The Middle East and South Asia exhibit significantly lower OHCA survival rates and bystander CPR rates than global averages, with bystander CPR rates varying widely within the region [12,13]. One paper reported a bystander CPR rate of 30% [12], while another reported 5.1% [14]. The rate of AED use was reported to be less than 3% in Gulf Cooperation Council (GCC) countries. These variations underscore the complexity of OHCA management in the region, necessitating tailored interventions and further research to improve care and enhance survival rates.

While international literature underscores the critical importance of early CPR and defibrillation, a lack of uniform OHCA data reporting from the Middle East contributes to a limited understanding of regional OHCA dynamics.
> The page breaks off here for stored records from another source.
(** The loop over [enumerate(state.getGhostPositions())]; [pos[::-1]] is
    [(snd pos, fst pos)]. *)
Fixpoint ghost_positions_loop (id_ : nat) (ghosts : list (Z * Z))
    (agent_positions : gmap nat (Z * Z)) : M (gmap nat (Z * Z)) :=
  match ghosts with
  | [] => ret agent_positions
  | pos :: rest =>
      n_y <- noise_error ;;
      let pos_y := snd pos + n_y in
      n_x <- noise_error ;;
      let pos_x := fst pos + n_x in
      ghost_positions_loop (S id_) rest
        (<[(id_ + 1)%nat := (pos_y, pos_x)]> agent_positions)
  end.

(** The inner loop over [enumerate(row)], appending [(y, x)] for every true
    cell. *)
Fixpoint row_loop (x y : nat) (row : list bool) (acc : list (nat * nat))
  : list (nat * nat) :=
  match row with
  | [] => acc
  | cell :: rest =>
      row_loop x (S y) rest (if cell then acc ++ [(y, x)] else acc)
  end.

(** The outer loop over [enumerate(grid)]. *)
Fixpoint grid_loop (x : nat) (grid : list (list bool))
    (acc : list (nat * nat)) : list (nat * nat) :=
  match grid with
  | [] => acc
  | row :: rest => grid_loop (S x) rest (row_loop x 0 row acc)
  end.

(** The loop over [enumerate(state.data.agentStates)]. *)
Fixpoint fragile_loop (id_ : nat) (states : list AgentState)
    (fragile : gmap nat Q) : gmap nat Q :=
  match states with
  | [] => fragile
  | s :: rest =>
      fragile_loop (S id_) rest
        (<[id_ := if 0 <? scaredTimer s then 1%Q else 0%Q]> fragile)
  end.

Definition swap_axes (pos : Z * Z) : Z * Z := (snd pos, fst pos).

(** [create_state_message]. *)
Definition create_state_message (state : GameState) : M StateMessage :=
  let agent_positions : gmap nat (Z * Z) :=
    <[PACMAN_INDEX := swap_axes (getPacmanPosition state)]> ∅ in
  agent_positions <-
    ghost_positions_loop 0 (getGhostPositions state) agent_positions ;;
  let food_positions := grid_loop 0 (getFood state) [] in
  let fragile_agents := fragile_loop 0 (agentStates state) ∅ in
  let wall_positions := grid_loop 0 (getWalls state) [] in
  reward <- calculate_reward (getScore state) ;;
  set_self (set_previous_score (getScore state)) ;;;
  a <- get_self ;;
  ret {| msg_agent_id := agent_id a;
         agent_positions := agent_positions;
         food_positions := food_positions;
         fragile_agents := fragile_agents;
         wall_positions := wall_positions;
         legal_actions := getLegalActions state (agent_id a);
         reward := reward;
         executed_action := previous_action a;
         msg_test_mode := test_mode a |}.

Definition enable_learn_mode : M unit := set_self (set_test_mode false).

Definition enable_test_mode : M unit := set_self (set_test_mode true).

(** [self.act_when_invalid], looked up along the classes of [self]:
    [PacmanAdapterAgent] defines it, [GhostAdapterAgent] and [AdapterAgent]
    do not, which leaves the Berkeley base class [berkeley.game.Agent].
    That class is not part of the source file, so what it provides under
    this name, if anything, is the parameter [berkeley_act_when_invalid]. *)
Definition act_when_invalid
    (berkeley_act_when_invalid : option (GameState -> Direction))
    (state : GameState) : M Direction :=
  a <- get_self ;;
  match klass a with
  | PacmanAdapterAgentClass => ret STOP
  | GhostAdapterAgentClass | AdapterAgentClass =>
      match berkeley_act_when_invalid with
      | Some f => ret (f state)
      | None => raise (AttributeError "act_when_invalid")
      end
  end.

(** [getAction]. *)
Definition getAction
    (berkeley_act_when_invalid : option (GameState -> Direction))
    (state : GameState) : M Direction :=
  msg <- create_state_message state ;;
  reply_msg <- communicate (State msg) ;;
  set_self (set_previous_action (action reply_msg)) ;;;
  a <- get_self ;;
  if negb (py_in (action reply_msg) (getLegalActions state (agent_id a)))
  then
    set_self (set_invalid_action true) ;;;
    act_when_invalid berkeley_act_when_invalid state
  else
    set_self (set_invalid_action false) ;;;
    ret (action reply_msg).

(** [start_game]. *)
Definition start_game (layout : Layout) : M unit :=
  set_self (set_previous_score 0) ;;;
  set_self (set_previous_action STOP) ;;;
  a <- get_self ;;
  let msg := {| start_agent_id := agent_id a;
                map_width := width layout;
                map_height := height layout |} in
  communicate (GameStart msg) ;;;
  ret tt.

(** [update]. *)
Definition update (state : GameState) : M unit :=
  msg <- create_state_message state ;;
  communicate (State msg) ;;;
  ret tt.

(** The Berkeley base class as distributed with the Pac-Man projects: it
    defines [__init__] and [getAction] only. *)
Definition berkeley_Agent_act_when_invalid
  : option (GameState -> Direction) := None.

End Adapter.

(** ** The learning core, as the agents see it *)

Module Learning.

(** An instance of [learning.QLearningWithApproximation]. The class is not
    part of the source file; the agents build it from five keyword
    arguments, assign its [learning_rate] and [exploration_rate], and call
    [learn], [act], [get_weights] and [set_weights] on it. *)
Record QLearningWithApproximation (Behavior Feature Weights : Type)
  : Type := mkQLearning {
  learning_rate : Q;
  discount_factor : Q;
  actions : list Behavior;
  features : list Feature;
  exploration_rate : Q;
  weights : Weights
}.

Arguments mkQLearning {Behavior Feature Weights}.
Arguments learning_rate {Behavior Feature Weights}.
Arguments discount_factor {Behavior Feature Weights}.
Arguments actions {Behavior Feature Weights}.
Arguments features {Behavior Feature Weights}.
Arguments exploration_rate {Behavior Feature Weights}.
Arguments weights {Behavior Feature Weights}.

Section Attributes.
Context {Behavior Feature Weights : Type}.
Local Abbreviation Core :=
  (QLearningWithApproximation Behavior Feature Weights).

Definition set_learning_rate (r : Q) (l : Core) : Core :=
  mkQLearning r (discount_factor l) (actions l) (features l)
              (exploration_rate l) (weights l).

Definition set_exploration_rate (r : Q) (l : Core) : Core :=
  mkQLearning (learning_rate l) (discount_factor l) (actions l)
              (features l) r (weights l).

Definition get_weights (l : Core) : Weights := weights l.

Definition set_weights (w : Weights) (l : Core) : Core :=
  mkQLearning (learning_rate l) (discount_factor l) (actions l)
              (features l) (exploration_rate l) w.

End Attributes.

End Learning.

(** ** The decision side: [ControllerAgent] and its subclasses *)

Module Controller.

Definition GHOST_ACTIONS : list Direction := [NORTH; SOUTH; EAST; WEST].
Definition PACMAN_ACTIONS : list Direction := GHOST_ACTIONS ++ [STOP].

(** *** Collaborators that are outside the source file *)

(** The modules [state], [behaviors], [features] and [learning] as the
    agents use them.
    - The controller's game state; the agents read its [iteration].
    - A behavior is called on [(state, legal_actions)] and has a [str].
    - The features are only listed.
    - The learning core starts from some weights and has two operations;
      both may change the core, and [act] may consume randomness. *)
Class Collaborators : Type := {
  GameState : Type;
  iteration : GameState -> Z;
  Behavior : Type;
  behavior_call : Behavior -> GameState -> list Direction -> Direction;
  behavior_str : Behavior -> string;
  EatBehavior : Behavior;
  FleeBehavior : Behavior;
  SeekBehavior : Behavior;
  PursueBehavior : Behavior;
  Feature : Type;
  FoodDistanceFeature : Feature;
  EnemyDistanceFeature : nat -> Feature;
  FragileAgentFeature : nat -> Feature;
  Weights : Type;
  initial_weights : list Behavior -> list Feature -> Weights;
  learn : Learning.QLearningWithApproximation Behavior Feature Weights ->
          GameState -> Behavior -> Z ->
          Learning.QLearningWithApproximation Behavior Feature Weights;
  act : Learning.QLearningWithApproximation Behavior Feature Weights ->
        GameState -> RandomState ->
        Behavior
        * Learning.QLearningWithApproximation Behavior Feature Weights
        * RandomState
}.

Section Agents.
Context {collaborators : Collaborators}.

Local Abbreviation Core :=
  (Learning.QLearningWithApproximation Behavior Feature Weights).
Unique demographic, spatial, and cultural factors in the Middle East may influence bystander and community responses to OHCA, necessitating context-specific interventions. For example, in the United Arab Emirates (UAE) until 2019, there has been a lack of Good Samaritan laws to legally protect a layperson who attempts to provide first aid and resuscitation to an unconscious patient. Favorable laws have been introduced, but their favorable impact on community response is yet to be achieved and measured. Studies from the Middle East also report an alarmingly young median age of 51 years among patients with OHCA [15,16]. Furthermore, the absence of comprehensive in-hospital documentation practices aligned with Utstein guidelines in many Gulf countries underscores the region’s persistent data gaps surrounding OHCA.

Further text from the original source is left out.